> Supplied data:
++++++
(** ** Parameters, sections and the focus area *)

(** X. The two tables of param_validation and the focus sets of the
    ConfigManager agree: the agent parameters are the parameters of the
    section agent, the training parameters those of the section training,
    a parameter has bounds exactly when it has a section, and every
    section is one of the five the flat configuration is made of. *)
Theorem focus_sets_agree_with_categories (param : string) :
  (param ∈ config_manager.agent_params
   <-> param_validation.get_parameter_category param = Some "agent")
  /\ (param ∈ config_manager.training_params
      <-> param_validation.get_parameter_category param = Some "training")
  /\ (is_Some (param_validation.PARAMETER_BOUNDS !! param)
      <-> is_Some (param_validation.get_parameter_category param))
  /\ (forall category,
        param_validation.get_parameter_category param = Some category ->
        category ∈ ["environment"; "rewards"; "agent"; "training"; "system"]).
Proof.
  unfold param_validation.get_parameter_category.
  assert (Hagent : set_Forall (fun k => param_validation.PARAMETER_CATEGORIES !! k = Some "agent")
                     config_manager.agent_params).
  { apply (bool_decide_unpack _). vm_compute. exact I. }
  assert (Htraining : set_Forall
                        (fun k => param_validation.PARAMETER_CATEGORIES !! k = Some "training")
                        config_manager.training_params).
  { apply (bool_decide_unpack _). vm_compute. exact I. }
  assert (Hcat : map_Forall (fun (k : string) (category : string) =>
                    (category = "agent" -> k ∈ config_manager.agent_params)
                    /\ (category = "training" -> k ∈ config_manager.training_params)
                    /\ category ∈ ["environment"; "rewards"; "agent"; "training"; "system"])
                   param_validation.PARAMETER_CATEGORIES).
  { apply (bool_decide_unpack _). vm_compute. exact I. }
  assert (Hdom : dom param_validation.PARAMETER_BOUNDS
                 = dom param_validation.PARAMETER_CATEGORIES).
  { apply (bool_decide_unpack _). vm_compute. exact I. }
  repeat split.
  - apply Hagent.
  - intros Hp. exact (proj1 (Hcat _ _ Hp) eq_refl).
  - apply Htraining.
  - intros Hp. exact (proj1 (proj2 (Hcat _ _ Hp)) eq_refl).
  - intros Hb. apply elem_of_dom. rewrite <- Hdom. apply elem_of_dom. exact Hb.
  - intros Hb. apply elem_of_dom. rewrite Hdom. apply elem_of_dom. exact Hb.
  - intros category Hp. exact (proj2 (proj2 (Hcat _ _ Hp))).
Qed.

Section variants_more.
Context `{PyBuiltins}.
++++++
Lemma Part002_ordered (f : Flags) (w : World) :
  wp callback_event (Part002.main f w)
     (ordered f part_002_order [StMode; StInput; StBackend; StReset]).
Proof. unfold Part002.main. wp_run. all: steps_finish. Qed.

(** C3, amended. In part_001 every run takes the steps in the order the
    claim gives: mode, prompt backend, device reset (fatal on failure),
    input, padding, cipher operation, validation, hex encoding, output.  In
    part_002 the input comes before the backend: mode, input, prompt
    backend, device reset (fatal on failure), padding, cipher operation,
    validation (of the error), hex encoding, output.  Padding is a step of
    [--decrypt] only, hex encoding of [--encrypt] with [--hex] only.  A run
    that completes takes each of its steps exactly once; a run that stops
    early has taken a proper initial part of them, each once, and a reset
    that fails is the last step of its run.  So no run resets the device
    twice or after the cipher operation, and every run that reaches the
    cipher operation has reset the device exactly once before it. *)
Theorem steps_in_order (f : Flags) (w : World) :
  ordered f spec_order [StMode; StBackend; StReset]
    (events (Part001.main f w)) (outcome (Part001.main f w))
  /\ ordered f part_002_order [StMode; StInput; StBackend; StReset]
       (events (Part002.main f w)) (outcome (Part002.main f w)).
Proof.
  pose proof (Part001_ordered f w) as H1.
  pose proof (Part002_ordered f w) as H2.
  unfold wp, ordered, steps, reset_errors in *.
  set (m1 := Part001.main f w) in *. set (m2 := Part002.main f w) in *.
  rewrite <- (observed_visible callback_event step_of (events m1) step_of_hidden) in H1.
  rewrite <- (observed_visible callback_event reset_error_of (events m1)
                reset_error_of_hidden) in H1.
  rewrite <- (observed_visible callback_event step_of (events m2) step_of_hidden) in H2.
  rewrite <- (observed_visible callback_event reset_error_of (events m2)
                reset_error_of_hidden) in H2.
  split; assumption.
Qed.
++++++
> Your assignment: Whatever else the listing above holds, retype exactly only the lines from the one containing "(** ** Parameters, sections" to the one containing "k ∈ config_manager.agent_params)", both ends kept.

> Response area:
(** ** Parameters, sections and the focus area *)

(** X. The two tables of param_validation and the focus sets of the
    ConfigManager agree: the agent parameters are the parameters of the
    section agent, the training parameters those of the section training,
    a parameter has bounds exactly when it has a section, and every
    section is one of the five the flat configuration is made of. *)
Theorem focus_sets_agree_with_categories (param : string) :
  (param ∈ config_manager.agent_params
   <-> param_validation.get_parameter_category param = Some "agent")
  /\ (param ∈ config_manager.training_params
      <-> param_validation.get_parameter_category param = Some "training")
  /\ (is_Some (param_validation.PARAMETER_BOUNDS !! param)
      <-> is_Some (param_validation.get_parameter_category param))
  /\ (forall category,
        param_validation.get_parameter_category param = Some category ->
        category ∈ ["environment"; "rewards"; "agent"; "training"; "system"]).
Proof.
  unfold param_validation.get_parameter_category.
  assert (Hagent : set_Forall (fun k => param_validation.PARAMETER_CATEGORIES !! k = Some "agent")
                     config_manager.agent_params).
  { apply (bool_decide_unpack _). vm_compute. exact I. }
  assert (Htraining : set_Forall
                        (fun k => param_validation.PARAMETER_CATEGORIES !! k = Some "training")
                        config_manager.training_params).
  { apply (bool_decide_unpack _). vm_compute. exact I. }
  assert (Hcat : map_Forall (fun (k : string) (category : string) =>
                    (category = "agent" -> k ∈ config_manager.agent_params)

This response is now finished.